• [ABOUT THIS EXERCISE] Starting at the top of the records, output every line through the one that contains "match linear_build (ds, cs) vals with", keeping each exactly as it appears.
□ □ □ □
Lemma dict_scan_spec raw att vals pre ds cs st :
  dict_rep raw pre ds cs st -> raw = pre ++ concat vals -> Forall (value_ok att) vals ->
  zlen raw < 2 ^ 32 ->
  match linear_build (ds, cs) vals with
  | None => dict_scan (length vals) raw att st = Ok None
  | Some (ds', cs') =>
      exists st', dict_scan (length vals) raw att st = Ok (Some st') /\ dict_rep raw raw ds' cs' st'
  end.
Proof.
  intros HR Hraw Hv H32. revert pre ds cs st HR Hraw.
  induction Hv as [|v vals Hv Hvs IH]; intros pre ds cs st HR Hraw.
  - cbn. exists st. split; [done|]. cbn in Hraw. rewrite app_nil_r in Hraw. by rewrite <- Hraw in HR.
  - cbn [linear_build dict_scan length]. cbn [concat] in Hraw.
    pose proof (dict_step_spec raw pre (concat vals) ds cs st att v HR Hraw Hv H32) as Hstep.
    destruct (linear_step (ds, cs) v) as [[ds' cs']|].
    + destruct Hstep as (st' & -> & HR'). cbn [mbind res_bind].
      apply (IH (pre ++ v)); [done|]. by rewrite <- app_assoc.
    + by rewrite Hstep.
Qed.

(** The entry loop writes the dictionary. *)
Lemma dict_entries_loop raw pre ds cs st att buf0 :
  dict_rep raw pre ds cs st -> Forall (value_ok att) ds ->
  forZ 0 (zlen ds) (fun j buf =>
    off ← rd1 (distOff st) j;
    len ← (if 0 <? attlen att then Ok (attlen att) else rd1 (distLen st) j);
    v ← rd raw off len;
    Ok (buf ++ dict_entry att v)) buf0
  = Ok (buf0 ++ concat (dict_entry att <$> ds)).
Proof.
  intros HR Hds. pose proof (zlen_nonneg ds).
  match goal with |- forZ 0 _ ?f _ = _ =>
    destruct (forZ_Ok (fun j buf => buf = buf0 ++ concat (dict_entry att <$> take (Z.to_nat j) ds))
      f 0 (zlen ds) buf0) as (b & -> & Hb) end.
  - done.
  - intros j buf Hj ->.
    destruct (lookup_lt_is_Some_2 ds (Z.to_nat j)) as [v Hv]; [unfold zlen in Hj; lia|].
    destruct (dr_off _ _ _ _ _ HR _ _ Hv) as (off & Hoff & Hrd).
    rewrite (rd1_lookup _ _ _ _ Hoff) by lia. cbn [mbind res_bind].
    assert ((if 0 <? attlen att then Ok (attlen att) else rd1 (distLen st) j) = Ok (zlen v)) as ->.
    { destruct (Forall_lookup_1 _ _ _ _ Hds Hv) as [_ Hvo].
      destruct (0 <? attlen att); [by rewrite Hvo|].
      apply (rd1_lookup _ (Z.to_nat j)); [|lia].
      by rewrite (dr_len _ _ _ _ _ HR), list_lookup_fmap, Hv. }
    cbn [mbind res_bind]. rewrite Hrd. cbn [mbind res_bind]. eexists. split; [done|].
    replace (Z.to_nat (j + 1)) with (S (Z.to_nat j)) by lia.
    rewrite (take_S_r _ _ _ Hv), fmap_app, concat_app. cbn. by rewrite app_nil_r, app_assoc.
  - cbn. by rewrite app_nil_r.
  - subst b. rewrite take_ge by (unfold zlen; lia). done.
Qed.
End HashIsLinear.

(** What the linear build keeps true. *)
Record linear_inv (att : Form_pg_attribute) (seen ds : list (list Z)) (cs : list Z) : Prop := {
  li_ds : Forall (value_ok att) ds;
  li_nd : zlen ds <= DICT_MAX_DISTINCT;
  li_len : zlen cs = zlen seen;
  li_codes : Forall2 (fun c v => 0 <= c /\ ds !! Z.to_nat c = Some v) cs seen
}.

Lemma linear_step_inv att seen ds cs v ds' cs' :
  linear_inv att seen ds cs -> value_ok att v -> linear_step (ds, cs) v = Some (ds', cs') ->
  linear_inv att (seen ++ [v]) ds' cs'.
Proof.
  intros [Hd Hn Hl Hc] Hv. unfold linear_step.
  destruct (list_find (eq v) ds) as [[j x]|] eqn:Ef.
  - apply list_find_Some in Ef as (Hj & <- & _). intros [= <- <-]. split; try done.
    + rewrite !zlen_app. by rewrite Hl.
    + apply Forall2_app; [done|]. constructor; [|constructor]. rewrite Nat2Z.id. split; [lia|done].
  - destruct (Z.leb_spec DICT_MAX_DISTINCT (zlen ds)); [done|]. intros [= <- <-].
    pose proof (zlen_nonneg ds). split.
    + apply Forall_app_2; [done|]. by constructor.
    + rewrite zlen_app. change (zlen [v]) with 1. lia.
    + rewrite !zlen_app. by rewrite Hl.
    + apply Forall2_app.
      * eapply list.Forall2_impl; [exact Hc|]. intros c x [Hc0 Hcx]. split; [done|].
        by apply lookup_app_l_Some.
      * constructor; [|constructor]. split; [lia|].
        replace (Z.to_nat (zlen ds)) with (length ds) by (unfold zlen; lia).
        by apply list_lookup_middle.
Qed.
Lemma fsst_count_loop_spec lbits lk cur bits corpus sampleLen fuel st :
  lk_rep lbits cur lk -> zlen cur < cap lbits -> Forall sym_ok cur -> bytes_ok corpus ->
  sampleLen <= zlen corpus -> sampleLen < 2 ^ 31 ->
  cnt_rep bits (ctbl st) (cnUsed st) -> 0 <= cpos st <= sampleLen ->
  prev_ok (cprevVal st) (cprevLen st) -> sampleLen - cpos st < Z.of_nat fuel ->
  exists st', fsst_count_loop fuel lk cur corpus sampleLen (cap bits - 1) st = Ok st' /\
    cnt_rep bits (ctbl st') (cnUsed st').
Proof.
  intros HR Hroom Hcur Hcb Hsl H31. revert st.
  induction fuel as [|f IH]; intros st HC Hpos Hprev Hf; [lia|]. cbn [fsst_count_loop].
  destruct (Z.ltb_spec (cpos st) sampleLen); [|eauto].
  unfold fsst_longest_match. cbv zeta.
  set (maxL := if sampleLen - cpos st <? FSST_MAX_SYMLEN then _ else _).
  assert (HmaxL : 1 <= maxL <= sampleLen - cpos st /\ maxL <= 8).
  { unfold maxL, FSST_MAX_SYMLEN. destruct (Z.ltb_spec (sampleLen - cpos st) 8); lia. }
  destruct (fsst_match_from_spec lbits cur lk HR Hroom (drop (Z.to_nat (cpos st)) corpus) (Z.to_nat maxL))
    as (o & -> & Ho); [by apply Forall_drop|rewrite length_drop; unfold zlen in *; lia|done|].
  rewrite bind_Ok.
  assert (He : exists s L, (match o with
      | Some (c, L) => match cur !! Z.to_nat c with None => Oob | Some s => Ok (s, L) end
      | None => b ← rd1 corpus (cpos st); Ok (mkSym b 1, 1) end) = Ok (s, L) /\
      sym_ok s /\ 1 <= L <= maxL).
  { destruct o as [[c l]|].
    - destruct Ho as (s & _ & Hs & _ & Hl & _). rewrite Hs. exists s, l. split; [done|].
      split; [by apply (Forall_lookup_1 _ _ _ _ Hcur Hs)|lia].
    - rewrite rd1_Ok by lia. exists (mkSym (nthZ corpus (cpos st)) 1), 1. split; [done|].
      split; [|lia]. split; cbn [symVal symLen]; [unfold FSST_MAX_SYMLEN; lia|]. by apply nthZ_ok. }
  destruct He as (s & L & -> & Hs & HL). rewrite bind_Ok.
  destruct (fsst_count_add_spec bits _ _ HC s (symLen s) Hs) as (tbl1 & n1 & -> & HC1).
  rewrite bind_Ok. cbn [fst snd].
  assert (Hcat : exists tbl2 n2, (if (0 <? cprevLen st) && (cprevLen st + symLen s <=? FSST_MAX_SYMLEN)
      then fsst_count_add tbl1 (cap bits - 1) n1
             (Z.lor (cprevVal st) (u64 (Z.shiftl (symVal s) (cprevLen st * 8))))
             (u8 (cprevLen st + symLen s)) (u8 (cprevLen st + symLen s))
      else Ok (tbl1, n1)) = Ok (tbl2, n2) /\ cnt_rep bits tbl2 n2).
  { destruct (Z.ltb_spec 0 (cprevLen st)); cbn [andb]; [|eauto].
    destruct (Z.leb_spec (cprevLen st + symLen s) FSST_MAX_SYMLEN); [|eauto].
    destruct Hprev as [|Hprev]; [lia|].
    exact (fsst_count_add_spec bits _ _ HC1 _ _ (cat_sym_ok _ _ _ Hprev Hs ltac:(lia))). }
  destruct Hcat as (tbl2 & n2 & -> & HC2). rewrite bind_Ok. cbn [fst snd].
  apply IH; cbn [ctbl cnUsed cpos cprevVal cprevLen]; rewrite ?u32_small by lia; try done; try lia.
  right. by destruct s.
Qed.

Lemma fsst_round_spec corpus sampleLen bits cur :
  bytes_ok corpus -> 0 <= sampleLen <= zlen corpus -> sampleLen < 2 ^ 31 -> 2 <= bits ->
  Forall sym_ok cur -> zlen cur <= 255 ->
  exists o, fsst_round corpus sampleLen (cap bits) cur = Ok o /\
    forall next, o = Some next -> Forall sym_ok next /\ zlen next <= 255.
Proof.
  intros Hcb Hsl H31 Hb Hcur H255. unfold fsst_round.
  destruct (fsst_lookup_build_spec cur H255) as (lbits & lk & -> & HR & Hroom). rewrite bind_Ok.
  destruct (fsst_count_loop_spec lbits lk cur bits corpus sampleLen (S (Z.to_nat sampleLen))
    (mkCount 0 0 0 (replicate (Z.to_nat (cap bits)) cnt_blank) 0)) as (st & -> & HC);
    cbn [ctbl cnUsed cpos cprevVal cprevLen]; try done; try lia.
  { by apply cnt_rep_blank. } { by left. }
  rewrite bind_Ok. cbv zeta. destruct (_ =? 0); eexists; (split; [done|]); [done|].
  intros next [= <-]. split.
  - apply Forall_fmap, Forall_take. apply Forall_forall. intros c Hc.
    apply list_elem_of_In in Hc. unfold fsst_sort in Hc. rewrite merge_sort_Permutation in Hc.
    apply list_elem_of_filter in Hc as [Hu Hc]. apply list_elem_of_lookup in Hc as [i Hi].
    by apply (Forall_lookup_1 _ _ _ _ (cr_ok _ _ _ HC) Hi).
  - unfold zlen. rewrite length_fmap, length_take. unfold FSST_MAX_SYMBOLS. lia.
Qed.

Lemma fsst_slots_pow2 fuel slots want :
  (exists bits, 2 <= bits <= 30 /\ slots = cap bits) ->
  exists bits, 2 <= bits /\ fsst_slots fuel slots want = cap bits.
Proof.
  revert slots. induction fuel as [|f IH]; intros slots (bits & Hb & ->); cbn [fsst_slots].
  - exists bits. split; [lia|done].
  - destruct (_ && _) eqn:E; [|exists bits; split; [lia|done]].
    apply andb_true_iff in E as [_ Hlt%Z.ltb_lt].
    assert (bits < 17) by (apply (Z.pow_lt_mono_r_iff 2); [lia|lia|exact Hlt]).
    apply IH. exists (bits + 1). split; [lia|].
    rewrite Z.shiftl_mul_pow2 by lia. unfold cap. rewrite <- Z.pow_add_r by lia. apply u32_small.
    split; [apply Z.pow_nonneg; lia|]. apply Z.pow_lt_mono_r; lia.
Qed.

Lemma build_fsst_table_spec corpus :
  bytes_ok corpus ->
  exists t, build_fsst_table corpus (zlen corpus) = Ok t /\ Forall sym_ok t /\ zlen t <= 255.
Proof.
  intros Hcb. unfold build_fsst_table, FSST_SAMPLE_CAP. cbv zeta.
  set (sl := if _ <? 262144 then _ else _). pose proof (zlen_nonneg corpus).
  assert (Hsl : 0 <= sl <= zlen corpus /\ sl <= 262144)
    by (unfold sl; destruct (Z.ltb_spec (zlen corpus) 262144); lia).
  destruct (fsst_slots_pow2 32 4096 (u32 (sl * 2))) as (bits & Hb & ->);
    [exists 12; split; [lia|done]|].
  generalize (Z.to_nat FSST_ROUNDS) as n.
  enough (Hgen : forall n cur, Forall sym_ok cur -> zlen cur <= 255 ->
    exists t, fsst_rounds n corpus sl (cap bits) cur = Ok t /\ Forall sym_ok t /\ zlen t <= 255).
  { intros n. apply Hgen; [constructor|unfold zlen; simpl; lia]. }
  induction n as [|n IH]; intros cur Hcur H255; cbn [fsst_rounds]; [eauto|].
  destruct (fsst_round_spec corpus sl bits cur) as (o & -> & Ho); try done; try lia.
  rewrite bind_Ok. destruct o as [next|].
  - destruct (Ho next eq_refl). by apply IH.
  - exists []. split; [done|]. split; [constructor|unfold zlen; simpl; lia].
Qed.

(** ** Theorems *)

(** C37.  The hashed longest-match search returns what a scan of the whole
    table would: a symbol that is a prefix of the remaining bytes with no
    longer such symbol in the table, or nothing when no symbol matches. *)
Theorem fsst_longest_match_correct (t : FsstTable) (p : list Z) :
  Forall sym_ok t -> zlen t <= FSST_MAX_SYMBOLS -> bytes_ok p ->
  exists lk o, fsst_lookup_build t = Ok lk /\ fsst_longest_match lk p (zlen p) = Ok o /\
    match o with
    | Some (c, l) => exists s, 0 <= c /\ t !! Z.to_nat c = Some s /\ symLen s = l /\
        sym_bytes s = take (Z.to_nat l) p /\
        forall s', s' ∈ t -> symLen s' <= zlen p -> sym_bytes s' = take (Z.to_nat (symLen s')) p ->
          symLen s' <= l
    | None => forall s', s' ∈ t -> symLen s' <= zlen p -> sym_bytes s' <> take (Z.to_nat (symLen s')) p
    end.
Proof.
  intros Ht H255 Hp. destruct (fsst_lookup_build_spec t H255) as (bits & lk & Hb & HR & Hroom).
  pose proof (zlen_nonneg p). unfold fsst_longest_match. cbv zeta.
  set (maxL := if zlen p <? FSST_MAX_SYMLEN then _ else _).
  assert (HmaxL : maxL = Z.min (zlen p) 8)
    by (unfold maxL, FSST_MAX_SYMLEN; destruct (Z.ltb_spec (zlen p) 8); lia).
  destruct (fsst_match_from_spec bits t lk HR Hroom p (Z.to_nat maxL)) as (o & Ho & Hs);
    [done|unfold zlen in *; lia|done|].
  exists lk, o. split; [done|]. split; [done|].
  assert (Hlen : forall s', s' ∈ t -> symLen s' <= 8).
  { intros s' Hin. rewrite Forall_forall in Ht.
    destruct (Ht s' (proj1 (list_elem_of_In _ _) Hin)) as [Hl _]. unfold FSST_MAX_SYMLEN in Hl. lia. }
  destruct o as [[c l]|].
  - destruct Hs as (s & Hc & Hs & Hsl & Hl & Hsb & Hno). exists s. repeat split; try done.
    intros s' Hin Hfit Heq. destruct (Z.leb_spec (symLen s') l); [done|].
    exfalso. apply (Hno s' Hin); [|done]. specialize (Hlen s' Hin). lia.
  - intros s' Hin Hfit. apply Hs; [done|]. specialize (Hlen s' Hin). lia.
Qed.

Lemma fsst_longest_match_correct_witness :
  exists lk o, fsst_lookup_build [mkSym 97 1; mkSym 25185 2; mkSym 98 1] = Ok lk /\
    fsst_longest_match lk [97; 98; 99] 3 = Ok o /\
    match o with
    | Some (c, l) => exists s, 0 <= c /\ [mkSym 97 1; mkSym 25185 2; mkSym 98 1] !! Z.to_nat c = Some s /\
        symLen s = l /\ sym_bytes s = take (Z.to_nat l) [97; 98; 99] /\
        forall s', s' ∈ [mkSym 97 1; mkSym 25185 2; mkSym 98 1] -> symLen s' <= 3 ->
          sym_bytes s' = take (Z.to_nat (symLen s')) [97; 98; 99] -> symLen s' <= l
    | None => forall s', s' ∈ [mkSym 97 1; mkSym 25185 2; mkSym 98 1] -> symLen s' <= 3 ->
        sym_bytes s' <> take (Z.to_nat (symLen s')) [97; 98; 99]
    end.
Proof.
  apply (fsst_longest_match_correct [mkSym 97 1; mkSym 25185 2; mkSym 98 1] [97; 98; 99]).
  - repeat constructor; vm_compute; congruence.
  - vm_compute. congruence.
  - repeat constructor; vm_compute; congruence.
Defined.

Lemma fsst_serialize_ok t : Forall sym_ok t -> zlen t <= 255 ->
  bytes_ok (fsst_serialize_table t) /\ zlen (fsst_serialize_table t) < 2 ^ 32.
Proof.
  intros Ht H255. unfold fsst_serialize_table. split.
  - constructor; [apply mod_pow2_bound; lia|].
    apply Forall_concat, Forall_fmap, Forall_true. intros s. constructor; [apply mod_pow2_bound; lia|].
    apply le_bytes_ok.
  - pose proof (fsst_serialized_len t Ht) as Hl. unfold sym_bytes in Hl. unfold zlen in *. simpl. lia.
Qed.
□ □ □ □
• [EXERCISE SOLUTION]
Lemma dict_scan_spec raw att vals pre ds cs st :
  dict_rep raw pre ds cs st -> raw = pre ++ concat vals -> Forall (value_ok att) vals ->
  zlen raw < 2 ^ 32 ->
  match linear_build (ds, cs) vals with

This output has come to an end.